As of 31 March 2024 India’s refining sector comprised 23 crude oil refineries—18 state‑owned, three private and two joint ventures—with an installed capacity of 256.8 Mt/yr, up from 248.9 Mt in 2020–21 and ranking the country as Asia’s second‑largest refiner after China. In the 2023–24 refining year Indian refineries processed 256.1 Mt of crude, implying an aggregate capacity utilisation of about 99.7%. The sector is led by Indian Oil Corporation (IOC), whose installed capacity is approximately 80.55 Mt/yr and whose crude throughput in 2023–24 was about 77.6 Mt; other major players include BPCL (≈35.3 Mt/yr) and HPCL (≈20.6 Mt/yr).

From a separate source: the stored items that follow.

(** [select(fds, [], [], timeout)[0]]: asking for the descriptor of a
    closed stream raises; the streams reported keep the order of [fds].
    Which streams are readable once the call returns, after [timeout] at
    most, is the machine's answer. *)
Definition select (w : os) (fds : list nat) (timeout : seconds)
  : M (list nat) :=
  fun st =>
    match select_error timeout with
    | Some e => (Raise e, st)
    | None =>
        if existsb (is_closed (heap st)) fds then closed_file st
        else let rlist := filter (ready w (clock st)) fds in
             (Ok rlist, tick (EvSelect (clock st) fds rlist) st)
    end.

(** [print(s, end='')], with the process [s] was read from.
    [sys.stdout] is taken to accept what is written to it. *)
Definition print_from (origin : option nat) (s : string) : M unit :=
  fun st => (Ok tt, write_out origin s st).

(** [procs.remove(p)]: the first element equal to [p] goes. *)
Fixpoint list_remove (p : nat) (l : list nat) : list nat :=
  match l with
  | [] => []
  | q :: l' => if q =? p then l' else q :: list_remove p l'
  end.

Definition procs_remove (p : nat) : M unit :=
  fun st =>
    if existsb (Nat.eqb p) (procs st)
    then (Ok tt, set_procs (list_remove p (procs st)) st)
    else (Raise (ValueError "list.remove(x): x not in list"), st).

(** What the module binds at its top level: the imports, the three
    constants, the three functions and, when it runs as a script, the
    variables of the main block. *)
Definition module_globals : namespace :=
  (names ["__name__"; "__doc__"; "__package__"; "__loader__"; "__spec__";
          "__file__"; "__builtins__";
          "shlex"; "argparse"; "select"; "Popen"; "PIPE"]
   ++ [("DESCRIPTION",
        ObjStr "Run multiple subprocesses concurrently, serializing stdout");
       ("EPILOG", ObjStr "This is a Bengfort toolkit command");
       ("VERSION", ObjStr "%(prog)s v1.0")]
   ++ names ["tokenize"; "pprint"; "execute"; "parser"; "args"])%list.

(** [str(n)] for a pid. *)
Definition str_nat (n : nat) : string :=
  NilEmpty.string_of_uint (Nat.to_uint n).

(** *** The command functions *)

(** [tokenize], collected by [list(...)]: the tokens of every command, or
    the error of the first command that does not tokenize. *)
Fixpoint tokenize (commands : list string) : result (list (list string)) :=
  match commands with
  | [] => Ok []
  | command :: rest =>
      bind (Shlex.split command) (fun argv =>
      bind (tokenize rest) (fun argvs => Ok (argv :: argvs)))
  end.

(** [pprint(proc)]: the body reads [p], not its parameter. *)
Definition pprint (proc : nat) : M unit :=
  p <- lift (load_global module_globals builtins "p") ;;
  match p with
  | ObjRef h =>
      text <- read h ;;
      print_from (Some h) ("[" ++ str_nat h ++ "] out: " ++ text)
  | _ => raise (AttributeError "object has no attribute 'pid'")
  end.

India is a significant net exporter of refined products, recording net exports in excess of 62 Mt in 2023–24. The export slate is dominated by middle distillates—diesel, naphtha and aviation turbine fuel (ATF)—reflecting both domestic surplus refining throughput and deep integration with international product markets. Many Indian refineries are configured to maximise distillate yields by processing heavier, higher‑sulphur residual oils through vacuum distillation and coking units; this upgrading pathway increases production of light transport fuels while generating petroleum coke (petcoke), a high‑calorific but high‑sulphur solid by‑product.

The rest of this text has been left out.